The Virtual Interface Architecture (VIA) is an abstract model of a user-level zero-copy network, and is the basis for InfiniBand, iWARP and RoCE. Created by Microsoft, Intel, and Compaq, the original VIA sought to standardize the interface for high-performance network technologies known as System Area Networks (SANs; not to be confused with Storage Area Networks).

==Overview==
Networks are a shared resource. With traditional network APIs such as the Berkeley socket API, the kernel is involved in every network communication. This presents a tremendous performance bottleneck when latency is an issue.

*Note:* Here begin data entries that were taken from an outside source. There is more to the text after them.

Lemma halves_pages a target k : MIN_ORDER <= target -> 0 <= k ->
  pages_of (target + k, a) ≡ₚ pages_of (target, a) ++ frees (halves a target k).
Proof.
  intros Ht. apply (natlike_ind (fun k => pages_of (target + k, a) ≡ₚ pages_of (target, a) ++ frees (halves a target k))).
  - rewrite Z.add_0_r. unfold halves; simpl. by rewrite app_nil_r.
  - intros j Hj IH. unfold Z.succ. rewrite Z.add_assoc, pages_of_halves, halves_succ by lia.
    unfold frees in *. rewrite bind_app, IH. simpl. rewrite app_nil_r. by rewrite app_assoc.
Qed.

Lemma alloc_split_spec z a target C : forall k m hd B fa0,
  bags m hd B C -> heads_ok hd (zn_with_area z fa0) -> shares_ok C z -> zone_wf z ->
  MIN_ORDER <= target -> target + Z.of_nat k < MAX_ORDER -> 0 <= a -> a + 2 ^ (target + Z.of_nat k) < two64 ->
  family z (halves a target (Z.of_nat k) ++ blks B (zn_type z)) ->
  exists m' fa' B', alloc_split k m (zn_with_area z fa0) a (target + Z.of_nat k) = Some (m', zn_with_area z fa') /\
    zlen fa' = ORDER_COUNT /\ bags m' (zone_heads hd (zn_type z) fa') B' C /\
    (forall t, t.1 <> zn_type z -> B' t = B t) /\
    blks B' (zn_type z) ≡ₚ halves a target (Z.of_nat k) ++ blks B (zn_type z).
Proof.
  induction k as [|k IH]; intros m hd B fa0 Hb Hh Hs Hw Ht Hk Ha Hend Hfam.
  { exists m, fa0, B. split; [done|]. split_and!; try done; [by destruct Hh|].
    eapply bags_ext; [| | |exact Hb]; [|done|done]. apply (zone_heads_same hd (zn_with_area z fa0) Hh). }
  cbn [alloc_split]. replace (target + Z.of_nat (S k) - 1) with (target + Z.of_nat k) by lia.
  rewrite order_to_bytes_pow by (olia).
  assert (0 < 2 ^ (target + Z.of_nat k)) by (apply pow2_pos; olia).
  assert (2 ^ (target + Z.of_nat k) <= 2 ^ (target + Z.of_nat (S k)))
    by (apply Z.pow_le_mono_r; olia).
  rewrite u64_id by lia.
  rewrite Nat2Z.inj_succ, <- Z.add_1_r, halves_succ in Hfam by lia.
  assert (family z (halves a target (Z.of_nat k) ++ (target + Z.of_nat k, a + 2 ^ (target + Z.of_nat k)) :: blks B (zn_type z)))
    as Hfam1 by (by rewrite <- app_assoc in Hfam).
  destruct (push_block_spec m hd B C (zn_with_area z fa0) (target + Z.of_nat k) (a + 2 ^ (target + Z.of_nat k)))
    as (m1 & fa1 & -> & Hl1 & Hb1); try done.
  { by apply family_app in Hfam1. }
  cbn [mbind option_bind].
  change (zn_with_area (zn_with_area z fa0) fa1) with (zn_with_area z fa1) in *.
  change (zn_type (zn_with_area z fa0)) with (zn_type z) in *.
  edestruct (IH m1 _ _ fa1 Hb1) as (m2 & fa2 & B2 & -> & Hl2 & Hb2 & Ho & HL); try done; [|lia|lia| |].
  { exact (heads_ok_upd hd z fa1 Hl1). }
  { rewrite blks_add by lia. done. }
  exists m2, fa2, B2. split_and!; try done.
  - eapply bags_ext; [| | |exact Hb2]; [|done|done]. intros t. by rewrite zone_heads_twice.
  - intros t Hne. rewrite Ho by done. apply fupd_ne. intros ->. by apply Hne.
  - rewrite HL, blks_add by lia. rewrite Nat2Z.inj_succ, <- Z.add_1_r, halves_succ by lia. solve_Permutation.
Qed.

One of the classic developments in computing systems is virtual memory, a combination of hardware and software that creates the illusion of private memory for each process. In the same school of thought, a virtual network interface protected across process boundaries could be accessed at the user level. With this technology, the "consumer" manages its own buffers and communication schedule while the "provider" handles the protection.

Thus, the network interface card (NIC) provides a "private network" for a process, and a process is usually allowed to have multiple such networks. The virtual interface (VI) of VIA refers to this network and is merely the destination of the user's communication requests. Communication takes place over a pair of VIs, one on each of the processing nodes involved in the transmission. In "kernel-bypass" communication, the user manages its own buffers.

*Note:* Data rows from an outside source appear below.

(** [page_ref] or a reset over the frames [first .. first+i). *)
Lemma count_loop (pm : list Z) (f first cnt v : Z) (body : Z -> list Z -> option (list Z)) :
  0 <= first -> first + cnt <= zlen pm -> 0 <= cnt ->
  (forall q, first <= q < first + cnt -> zget pm q = Some f) ->
  (forall i pm', 0 <= i < cnt -> zget pm' (first + i) = Some f ->
     body i pm' = Some (<[Z.to_nat (first + i) := v]> pm')) ->
  exists pm', for_range 0 cnt body pm = Some pm' /\ zlen pm' = zlen pm /\
    forall q, zget pm' q = if within first (first + cnt) q then Some v else zget pm q.
Proof.
  intros H0 Hl Hc Hf Hbody.
  apply (for_range_inv (fun i (pm' : list Z) => zlen pm' = zlen pm /\
    forall q, zget pm' q = if within first (first + i) q then Some v else zget pm q)); [lia| |].
  - split; [done|]. intros q. unfold within. case_if; [bools; lia|done].
  - intros i pm' Hi (Hl' & Hq). assert (zget pm' (first + i) = Some f) as Hg.
    { rewrite Hq. unfold within. case_if; [bools; lia|]. apply Hf. lia. }
    rewrite (Hbody i pm' Hi Hg). eexists; split; [done|].
    pose proof (zset_ok _ _ v (zget_range _ _ _ Hg)) as Es. split; [by rewrite (zset_len _ _ _ _ Es)|].
    intros q. rewrite (zset_get _ _ q _ _ Es), Hq. unfold within. case_decide as E.
    + subst q. replace ((first <=? first + i) && (first + i <? first + (i + 1))) with true by lia. done.
    + replace (q <? first + (i + 1)) with (q <? first + i) by lia. done.
Qed.

Lemma within_pages q o a : within (a / PAGE_SIZE) (a / PAGE_SIZE + 2 ^ (o - MIN_ORDER)) q = true <-> q ∈ pages_of (o, a).
Proof. rewrite elem_pages_of. unfold within. rewrite andb_true_iff. lia. Qed.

Another facet of traditional networks is that arriving data is placed in a pre-allocated buffer and then copied to the user-specified final destination. Copying large messages can take a long time, and so eliminating this step is beneficial. Another classic development in computing systems is direct memory access (DMA), in which a device can access main memory directly while the CPU is free to perform other tasks.

==Data transmission==
In a network with "remote direct memory access" (RDMA), the sending NIC uses DMA to read data in the user-specified buffer and transmit it as a self-contained message across the network. The receiving NIC then uses DMA to place the data into the user-specified buffer. There is no intermediary copying and all of these actions occur without the involvement of the CPUs, which has an added benefit of lower CPU utilization.

For the NIC to actually access the data through DMA, the user's page must be in memory. In VIA, the user must "pin-down" its buffers before transmission, so as to prevent the OS from swapping the page out to the disk. This action—one of the few that involve the kernel—ties the page to physical memory. To ensure that only the process that owns the registered memory may access it, the VIA NICs require permission keys known as "protection tags" during communication.

So essentially VIA is a standard that defines kernel bypassing and RDMA in a network. It also defines a programming library called "VIPL". It has been implemented, most notably in cLAN from Giganet (now Emulex). Mostly though, VIA's major contribution has been in providing a basis for the InfiniBand, iWARP and RoCE standards.